Councilwoman Danica Royster, (Super Ward 7), in collaboration with the City Manager’s Office, reached out to the group last year after a spate of gun violence that rocked the city, highlighted by incidents on Granby Street.
The group which has worked across the country worked with city officials, police, anti-violence groups and other groups. They trained representatives of these local groups in tactics and strategies to address the issue.
The training created the Interrupters who are now trusted voices in the urban core of Norfolk.
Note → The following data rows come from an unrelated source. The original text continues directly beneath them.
(* ===== verification/RealtimeCodec.v ===== *)
(** * Realtime: events, wire types and the mailbox

    [application/event.rs] and the pure part of [crates/services/realtime/src/infrastructure]:
    the codec between domain and protobuf ([codec.rs], the messages of
    [crates/contracts/realtime-api]), the mappings of the three upstream topics
    ([decode.rs]), and the bounded mailbox ([mailbox.rs]).  Generated structs are records,
    an enum field is its number; [prost], [serde_json] and [chrono] are parameters. *)

From S2P Require Import Prelude.
From S2P Require EdgeToken.
From S2P Require Import RealtimeDomain.
From stdpp Require Import pretty.
Import EdgeToken(json, JNull, JString, JNumber, JObject, Number(..), UtcText, from_timestamp).
Local Open Scope Z_scope.

(** A second in nanoseconds. *)
Definition SECOND : Z := 10 ^ 9.

(** ** [DeliverableEvent] *)

Record DeliverableEvent := {
  recipient : option UserId;
  event_device : option DeviceId;
  channel : ChannelRef;
  payload : list ascii;
  event_type : string;
  emitted_at : Z;
  idempotency_key : string;
}.

Definition is_broadcast (e : DeliverableEvent) : bool :=
  match recipient e with None => true | Some _ => false end.

(** ** The messages of [realtime.v1] *)

Module Pb.

Record Timestamp := { seconds : Z; nanos : Z }.

(** [class] is a [ChannelClass] number. *)
Record ChannelRef := { class : Z; key : string }.

Record ChannelCursor := { cursor_channel : option ChannelRef; cursor_seq : Z }.

Inductive ClientBody :=
  | Subscribe (channels : list ChannelRef)
  | Unsubscribe (channels : list ChannelRef)
  | ClientAck (channel : option ChannelRef) (stream_seq : Z)
  | Pong (nonce : Z)
  | AuthRefresh (edge_token : string)
  | Resume (cursors : list ChannelCursor).

Record ClientFrame := { client_body : option ClientBody }.

Record Event := {
  channel : option ChannelRef; stream_seq : Z; ack_required : bool; payload : list ascii;
  event_type : string; emitted_at : option Timestamp }.

Inductive ServerControl :=
  | Unspecified | Subscribed | Unsubscribed | ReauthRequired | Reconnect | RateLimited | ErrorControl.

Record Control := {
  control : ServerControl; control_channel : option ChannelRef; code : string; message : string;
  reconnect_after_ms : Z }.

Inductive ServerFrame :=
  | EventFrame (e : Event)
  | PingFrame (nonce : Z)
  | ControlFrame (c : Control).

Record DeliverEnvelope := {
  recipient_user_id : string; recipient_device_id : string; envelope_channel : option ChannelRef;
  envelope_ack_required : bool; envelope_payload : list ascii; envelope_event_type : string;
  envelope_emitted_at : option Timestamp; envelope_idempotency_key : string; broadcast : bool }.

End Pb.

(** ** [codec.rs] *)

Section Codec.
Context `{UtcText}.

Definition epoch : Z := 0.

(** [timestamp] and [timestamp_subsec_nanos]. *)
Definition ts_to_pb (t : Z) : Pb.Timestamp :=
  {| Pb.seconds := t / SECOND; Pb.nanos := t mod SECOND |}.

Definition ts_from_pb (ts : Pb.Timestamp) : Z :=
  default epoch (from_timestamp (Pb.seconds ts) (Z.max (Pb.nanos ts) 0)).

Definition channel_class_to_pb (c : ChannelClass) : Z :=
  match c with Dm => 1 | Notification => 2 | Presence => 3 | Counter => 4 | Feed => 5 end.

Definition channel_class_from_pb (value : Z) : result RealtimeError ChannelClass :=
  if decide (value = 1) then Ok Dm
  else if decide (value = 2) then Ok Notification
  else if decide (value = 3) then Ok Presence
  else if decide (value = 4) then Ok Counter
  else if decide (value = 5) then Ok Feed
  else Err (MalformedFrame ("unknown channel class " +:+ pretty value)).

Definition channel_to_pb (c : ChannelRef) : Pb.ChannelRef :=
  {| Pb.class := channel_class_to_pb (class c); Pb.key := key c |}.

Definition channel_from_pb (c : Pb.ChannelRef) : result RealtimeError ChannelRef :=
  cl ← channel_class_from_pb (Pb.class c);
  k ← ChannelKey_new (Pb.key c);
  Ok {| class := cl; key := k |}.

Definition channels_from_pb (cs : list Pb.ChannelRef) : result RealtimeError (list ChannelRef) :=
  mapM channel_from_pb cs.

(** *** Server frames *)

Definition event_frame (c : ChannelRef) (stream_seq : Z) (e : DeliverableEvent) : Pb.ServerFrame :=
  Pb.EventFrame {|
    Pb.channel := Some (channel_to_pb c); Pb.stream_seq := stream_seq;
    Pb.ack_required := ack_required (class c); Pb.payload := payload e;
    Pb.event_type := event_type e; Pb.emitted_at := Some (ts_to_pb (emitted_at e)) |}.

Definition ping_frame (nonce : Z) : Pb.ServerFrame := Pb.PingFrame nonce.

Definition control_frame (c : Pb.ServerControl) (ch : option ChannelRef) (code message : string)
    (reconnect_after_ms : Z) : Pb.ServerFrame :=
  Pb.ControlFrame {|
    Pb.control := c; Pb.control_channel := channel_to_pb <$> ch; Pb.code := code;
    Pb.message := message; Pb.reconnect_after_ms := reconnect_after_ms |}.

(** *** Client frames *)

Inductive ClientIntent :=
  | SubscribeIntent (channels : list ChannelRef)
  | UnsubscribeIntent (channels : list ChannelRef)
  | AckIntent (channel : ChannelRef) (stream_seq : Z)
  | PongIntent (nonce : Z)
  | AuthRefreshIntent (edge_token : string)
  | ResumeIntent (cursors : list (ChannelRef * Z)).

Definition require {A} (field : option A) (name : string) : result RealtimeError A :=
  ok_or field (MalformedFrame ("missing required field '" +:+ name +:+ "'")).

Definition cursor_from_pb (c : Pb.ChannelCursor) : result RealtimeError (ChannelRef * Z) :=
  ch ← require (Pb.cursor_channel c) "resume.channel";
  ch ← channel_from_pb ch;
  Ok (ch, Pb.cursor_seq c).

Definition decode_client_frame (f : Pb.ClientFrame) : result RealtimeError ClientIntent :=
  body ← ok_or (Pb.client_body f) (MalformedFrame "client frame has no body");
  match body with
  | Pb.Subscribe cs => l ← channels_from_pb cs; Ok (SubscribeIntent l)
  | Pb.Unsubscribe cs => l ← channels_from_pb cs; Ok (UnsubscribeIntent l)
  | Pb.ClientAck c seq =>
      ch ← require c "ack.channel"; ch ← channel_from_pb ch; Ok (AckIntent ch seq)
  | Pb.Pong nonce => Ok (PongIntent nonce)
  | Pb.AuthRefresh token => Ok (AuthRefreshIntent token)
  | Pb.Resume cs => l ← mapM cursor_from_pb cs; Ok (ResumeIntent l)
  end.

(** *** The node hop *)

Definition envelope_to_pb (e : DeliverableEvent) : Pb.DeliverEnvelope := {|
  Pb.recipient_user_id := default "" (recipient e);
  Pb.recipient_device_id := default "" (event_device e);
  Pb.envelope_channel := Some (channel_to_pb (channel e));
  Pb.envelope_ack_required := ack_required (class (channel e));
  Pb.envelope_payload := payload e;
  Pb.envelope_event_type := event_type e;
  Pb.envelope_emitted_at := Some (ts_to_pb (emitted_at e));
  Pb.envelope_idempotency_key := idempotency_key e;
  Pb.broadcast := is_broadcast e |}.

Definition envelope_from_pb (env : Pb.DeliverEnvelope) : result RealtimeError DeliverableEvent :=
  c ← require (Pb.envelope_channel env) "envelope.channel";
  ch ← channel_from_pb c;
  device ← (if decide (Pb.recipient_device_id env = "") then Ok None
            else d ← DeviceId_new (Pb.recipient_device_id env); Ok (Some d));
  user ← (if Pb.broadcast env || bool_decide (Pb.recipient_user_id env = "") then Ok None
          else u ← UserId_new (Pb.recipient_user_id env); Ok (Some u));
  Ok {| recipient := user; event_device := device; channel := ch;
        payload := Pb.envelope_payload env; event_type := Pb.envelope_event_type env;
        emitted_at := from_option ts_from_pb epoch (Pb.envelope_emitted_at env);
        idempotency_key := Pb.envelope_idempotency_key env |}.

End Codec.

(** ** [decode.rs]: the upstream topics *)

Class WireText := {
  to_vec : json → result string (list ascii);
  from_timestamp_millis : Z → option Z;
  is_finite : Z → bool;
}.

Record NotificationWire := {
  recipient_id : string;
  notified_device : option string;
  notification_id : string;
  kind : string;
  created_at_ms : Z;
  body : json;
}.

(** [score] is an [f64], by its bits. *)
Record PopularityWire := { entity_type : string; entity_id : string; score : Z }.

Record PostWire := { post_event : string; post_id : string; profile_id : string }.

Section Decode.
Context `{WireText}.

Definition TOPIC_NOTIFICATION : string := "notification.v1.events".
Definition TOPIC_POPULARITY : string := "counter.v1.popularity".
Definition TOPIC_POST : string := "post.v1.events".

Definition payload_bytes (topic : string) (v : json) : result RealtimeError (list ascii) :=
  map_err (EventDecodeFailed topic) (to_vec v).

Definition map_notification (w : NotificationWire) : result RealtimeError (option DeliverableEvent) :=
  user ← UserId_new (recipient_id w);
  k ← ChannelKey_new user;
  bytes ← payload_bytes TOPIC_NOTIFICATION (body w);
  device ← (match notified_device w with
            | Some d => d' ← DeviceId_new d; Ok (Some d')
            | None => Ok None
            end);
  Ok (Some {|
    recipient := Some user; event_device := device;
    channel := {| class := Notification; key := k |}; payload := bytes;
    event_type := "notif." +:+ kind w;
    emitted_at := default epoch (from_timestamp_millis (created_at_ms w));
    idempotency_key := notification_id w |}).

(** [json!] on an [f64]: what is not finite has no number. *)
Definition json_of_f64 (bits : Z) : json :=
  if is_finite bits then JNumber (Float bits) else JNull.

Definition map_counter_popularity (now : Z) (w : PopularityWire) :
    result RealtimeError (option DeliverableEvent) :=
  if trim_is_empty (entity_id w) then Ok None
  else
    k ← ChannelKey_new (entity_id w);
    bytes ← payload_bytes TOPIC_POPULARITY
      (JObject [("entity_id", JString (entity_id w)); ("entity_type", JString (entity_type w));
                ("score", json_of_f64 (score w))]);
    Ok (Some {|
      recipient := None; event_device := None; channel := {| class := Counter; key := k |};
      payload := bytes; event_type := "counter.popularity"; emitted_at := now;
      idempotency_key := "pop:" +:+ entity_type w +:+ ":" +:+ entity_id w |}).

Definition map_post (now : Z) (w : PostWire) : result RealtimeError (option DeliverableEvent) :=
  if trim_is_empty (profile_id w) then Ok None
  else
    k ← ChannelKey_new (profile_id w);
    bytes ← payload_bytes TOPIC_POST
      (JObject [("author_id", JString (profile_id w)); ("post_id", JString (post_id w));
                ("type", JString (post_event w))]);
    Ok (Some {|
      recipient := None; event_device := None; channel := {| class := Feed; key := k |};
      payload := bytes; event_type := "post." +:+ post_event w; emitted_at := now;
      idempotency_key := "post:" +:+ post_event w +:+ ":" +:+ post_id w |}).

End Decode.

(** ** [mailbox.rs] *)

Inductive EnqueueOutcome := Accepted | SheddedOldest.

Record ConnectionMailbox := { queue : list (list ascii); capacity : nat; shed_total : Z }.
#[export] Instance ConnectionMailbox_fields : Fields ConnectionMailbox :=
  λ m, {| queue := queue m; capacity := capacity m; shed_total := shed_total m |}.

Definition ConnectionMailbox_new (n : nat) : ConnectionMailbox :=
  {| queue := []; capacity := Nat.max n 1; shed_total := 0 |}.

Definition is_full (m : ConnectionMailbox) : bool := Nat.leb (capacity m) (length (queue m)).

Definition enqueue (frame : list ascii) (m : ConnectionMailbox) : ConnectionMailbox * EnqueueOutcome :=
  if is_full m
  then (m <| queue := tail (queue m) ++ [frame] |> <| shed_total := u64_add (shed_total m) 1 |>,
        SheddedOldest)
  else (m <| queue := queue m ++ [frame] |>, Accepted).

Definition dequeue (m : ConnectionMailbox) : ConnectionMailbox * option (list ascii) :=
  match queue m with
  | [] => (m, None)
  | f :: rest => (m <| queue := rest |>, Some f)
  end.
They are now working strategically and quietly without much attention.
Marquez says they have “street cred and trust.”
Marquez said the Violence Interrupters work to detect and intercede to prevent potential outbreaks of violence between individuals and groups in the designated neighborhoods.
If they should fail and an incident occurs, Marquez said the Interceptors often arrive at the scene before police and secure it.
“We understand that the police cannot do it by themselves,” said Marquez. “We are public safety officers, too. We know the landscape of the community and we have a ‘License to Operate’ (LTO), and people know who we are and have to trust us.”
These Interceptors are not volunteers. The city has funding to provide some compensation for their work.
Marquez and Paige say despite the recent high-profile shootings over Labor Day, they have managed to make a dent in the number of incidents over the long hot summer.
Also, with his organization being a proactive force, Marquez said his outfit has provided funding for the cost of funerals of gun violence victims.
Marquez that he and his colleagues are frequently engaging youth who are acutely aware of actual and potential violence of all kinds in their communities.
“I talked to one young man who said he hears gunfire all the time,” Marquez said. “Many of the 13 and 14-year-olds are traumatized by witnessing shootings firsthand and can sit and talk about them like it’s a video game or movie.”
Marquez said he has convinced many young men to turn over their guns to him rather than use them in a fit of violence.
On September 16 at the Huntersville Park field, Marquez said his organization will host the first annual “Peace and Reunion” gathering from 2 to 7 p.m.